_Exercise description_
Up to and including the line with "h; mret tt.", output the records exactly as they appear.

_Exercise input_
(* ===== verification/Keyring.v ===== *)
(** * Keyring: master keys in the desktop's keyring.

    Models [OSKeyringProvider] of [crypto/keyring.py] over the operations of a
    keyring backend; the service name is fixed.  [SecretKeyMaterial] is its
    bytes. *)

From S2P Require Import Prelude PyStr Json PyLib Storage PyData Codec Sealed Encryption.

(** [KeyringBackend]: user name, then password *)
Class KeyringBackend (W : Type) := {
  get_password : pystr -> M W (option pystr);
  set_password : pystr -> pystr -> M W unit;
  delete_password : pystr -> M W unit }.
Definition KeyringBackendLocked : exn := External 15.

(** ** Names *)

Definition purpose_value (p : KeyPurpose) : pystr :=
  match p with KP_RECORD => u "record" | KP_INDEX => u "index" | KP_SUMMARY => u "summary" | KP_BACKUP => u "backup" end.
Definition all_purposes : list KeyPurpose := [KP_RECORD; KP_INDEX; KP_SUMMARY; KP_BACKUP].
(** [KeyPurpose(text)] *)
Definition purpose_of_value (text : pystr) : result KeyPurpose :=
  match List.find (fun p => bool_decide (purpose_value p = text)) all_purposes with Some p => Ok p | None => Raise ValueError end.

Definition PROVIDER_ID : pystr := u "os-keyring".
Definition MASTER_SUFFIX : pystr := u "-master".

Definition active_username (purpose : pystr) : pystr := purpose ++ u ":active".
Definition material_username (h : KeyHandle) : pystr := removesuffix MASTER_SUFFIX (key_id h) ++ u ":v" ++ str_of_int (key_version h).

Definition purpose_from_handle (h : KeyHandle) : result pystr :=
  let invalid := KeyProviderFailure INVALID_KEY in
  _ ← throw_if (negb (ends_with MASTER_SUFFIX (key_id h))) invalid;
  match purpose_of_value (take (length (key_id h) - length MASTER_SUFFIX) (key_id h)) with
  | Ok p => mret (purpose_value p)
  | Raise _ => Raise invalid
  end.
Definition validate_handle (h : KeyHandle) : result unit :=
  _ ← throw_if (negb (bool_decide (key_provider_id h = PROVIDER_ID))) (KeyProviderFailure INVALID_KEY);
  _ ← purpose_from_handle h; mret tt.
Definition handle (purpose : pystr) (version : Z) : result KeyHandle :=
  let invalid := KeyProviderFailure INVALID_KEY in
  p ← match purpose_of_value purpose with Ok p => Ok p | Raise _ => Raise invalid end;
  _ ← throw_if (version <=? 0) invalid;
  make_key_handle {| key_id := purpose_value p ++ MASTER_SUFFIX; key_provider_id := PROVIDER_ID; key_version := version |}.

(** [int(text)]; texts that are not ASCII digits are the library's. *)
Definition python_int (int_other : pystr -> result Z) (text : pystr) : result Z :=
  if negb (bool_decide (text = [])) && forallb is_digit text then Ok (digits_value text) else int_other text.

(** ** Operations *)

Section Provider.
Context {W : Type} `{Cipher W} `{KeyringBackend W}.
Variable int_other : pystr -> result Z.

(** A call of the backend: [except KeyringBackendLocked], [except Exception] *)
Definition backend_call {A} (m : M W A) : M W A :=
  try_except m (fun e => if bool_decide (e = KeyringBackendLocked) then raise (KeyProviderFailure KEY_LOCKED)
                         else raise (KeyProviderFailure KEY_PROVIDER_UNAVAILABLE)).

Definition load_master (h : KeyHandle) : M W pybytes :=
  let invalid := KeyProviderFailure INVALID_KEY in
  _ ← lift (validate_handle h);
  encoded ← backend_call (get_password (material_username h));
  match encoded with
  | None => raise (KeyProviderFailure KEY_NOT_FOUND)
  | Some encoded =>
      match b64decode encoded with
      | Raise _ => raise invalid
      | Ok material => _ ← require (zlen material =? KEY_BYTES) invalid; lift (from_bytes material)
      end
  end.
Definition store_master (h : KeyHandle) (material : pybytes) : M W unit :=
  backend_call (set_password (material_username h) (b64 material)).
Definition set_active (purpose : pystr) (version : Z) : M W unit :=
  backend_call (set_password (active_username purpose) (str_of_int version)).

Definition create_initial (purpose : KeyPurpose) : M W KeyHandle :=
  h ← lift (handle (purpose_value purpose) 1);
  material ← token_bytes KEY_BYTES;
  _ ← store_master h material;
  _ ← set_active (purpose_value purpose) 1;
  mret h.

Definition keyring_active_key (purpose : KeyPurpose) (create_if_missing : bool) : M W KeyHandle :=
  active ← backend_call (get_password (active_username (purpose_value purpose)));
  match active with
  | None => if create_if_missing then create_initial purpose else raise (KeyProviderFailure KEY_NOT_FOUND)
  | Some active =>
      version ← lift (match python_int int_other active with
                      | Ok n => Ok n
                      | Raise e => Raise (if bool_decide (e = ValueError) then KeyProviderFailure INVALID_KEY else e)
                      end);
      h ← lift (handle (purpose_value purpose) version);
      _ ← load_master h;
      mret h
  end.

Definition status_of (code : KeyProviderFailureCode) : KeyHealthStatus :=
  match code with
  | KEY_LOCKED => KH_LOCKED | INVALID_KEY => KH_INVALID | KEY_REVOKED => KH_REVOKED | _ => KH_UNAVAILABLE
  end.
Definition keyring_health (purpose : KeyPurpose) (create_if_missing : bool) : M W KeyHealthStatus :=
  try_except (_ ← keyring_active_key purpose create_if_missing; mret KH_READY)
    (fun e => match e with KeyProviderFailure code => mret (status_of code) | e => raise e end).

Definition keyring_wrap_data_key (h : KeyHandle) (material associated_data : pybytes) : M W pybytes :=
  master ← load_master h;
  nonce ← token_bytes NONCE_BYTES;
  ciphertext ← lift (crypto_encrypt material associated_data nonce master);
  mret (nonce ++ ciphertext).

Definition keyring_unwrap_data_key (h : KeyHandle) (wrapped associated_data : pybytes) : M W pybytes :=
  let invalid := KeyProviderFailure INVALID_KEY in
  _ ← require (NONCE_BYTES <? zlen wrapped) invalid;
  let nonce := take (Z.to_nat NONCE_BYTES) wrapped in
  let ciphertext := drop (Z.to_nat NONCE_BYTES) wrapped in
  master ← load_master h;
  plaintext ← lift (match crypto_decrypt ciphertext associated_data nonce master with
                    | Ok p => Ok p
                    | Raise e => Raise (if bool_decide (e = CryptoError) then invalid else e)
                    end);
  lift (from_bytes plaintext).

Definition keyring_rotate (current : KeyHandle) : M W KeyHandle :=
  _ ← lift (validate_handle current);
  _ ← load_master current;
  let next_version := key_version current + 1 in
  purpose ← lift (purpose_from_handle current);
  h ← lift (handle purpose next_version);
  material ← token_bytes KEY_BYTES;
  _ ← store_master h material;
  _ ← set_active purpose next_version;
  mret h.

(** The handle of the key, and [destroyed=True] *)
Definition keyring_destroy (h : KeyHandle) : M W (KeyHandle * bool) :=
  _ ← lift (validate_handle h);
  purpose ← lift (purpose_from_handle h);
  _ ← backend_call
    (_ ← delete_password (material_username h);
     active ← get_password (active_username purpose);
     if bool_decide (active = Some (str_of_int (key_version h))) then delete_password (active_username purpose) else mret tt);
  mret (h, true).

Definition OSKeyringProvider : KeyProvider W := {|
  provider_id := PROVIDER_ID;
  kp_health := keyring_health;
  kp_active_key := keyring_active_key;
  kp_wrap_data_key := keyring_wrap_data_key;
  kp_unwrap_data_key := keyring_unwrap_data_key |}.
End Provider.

_Exercise response_
(* ===== verification/Keyring.v ===== *)
(** * Keyring: master keys in the desktop's keyring.

    Models [OSKeyringProvider] of [crypto/keyring.py] over the operations of a
    keyring backend; the service name is fixed.  [SecretKeyMaterial] is its
    bytes. *)

From S2P Require Import Prelude PyStr Json PyLib Storage PyData Codec Sealed Encryption.

(** [KeyringBackend]: user name, then password *)
Class KeyringBackend (W : Type) := {
  get_password : pystr -> M W (option pystr);
  set_password : pystr -> pystr -> M W unit;
  delete_password : pystr -> M W unit }.
Definition KeyringBackendLocked : exn := External 15.

(** ** Names *)

Definition purpose_value (p : KeyPurpose) : pystr :=
  match p with KP_RECORD => u "record" | KP_INDEX => u "index" | KP_SUMMARY => u "summary" | KP_BACKUP => u "backup" end.
Definition all_purposes : list KeyPurpose := [KP_RECORD; KP_INDEX; KP_SUMMARY; KP_BACKUP].
(** [KeyPurpose(text)] *)
Definition purpose_of_value (text : pystr) : result KeyPurpose :=
  match List.find (fun p => bool_decide (purpose_value p = text)) all_purposes with Some p => Ok p | None => Raise ValueError end.

Definition PROVIDER_ID : pystr := u "os-keyring".
Definition MASTER_SUFFIX : pystr := u "-master".

Definition active_username (purpose : pystr) : pystr := purpose ++ u ":active".
Definition material_username (h : KeyHandle) : pystr := removesuffix MASTER_SUFFIX (key_id h) ++ u ":v" ++ str_of_int (key_version h).

Definition purpose_from_handle (h : KeyHandle) : result pystr :=
  let invalid := KeyProviderFailure INVALID_KEY in
  _ ← throw_if (negb (ends_with MASTER_SUFFIX (key_id h))) invalid;
  match purpose_of_value (take (length (key_id h) - length MASTER_SUFFIX) (key_id h)) with
  | Ok p => mret (purpose_value p)
  | Raise _ => Raise invalid
  end.
Definition validate_handle (h : KeyHandle) : result unit :=
  _ ← throw_if (negb (bool_decide (key_provider_id h = PROVIDER_ID))) (KeyProviderFailure INVALID_KEY);
  _ ← purpose_from_handle h; mret tt.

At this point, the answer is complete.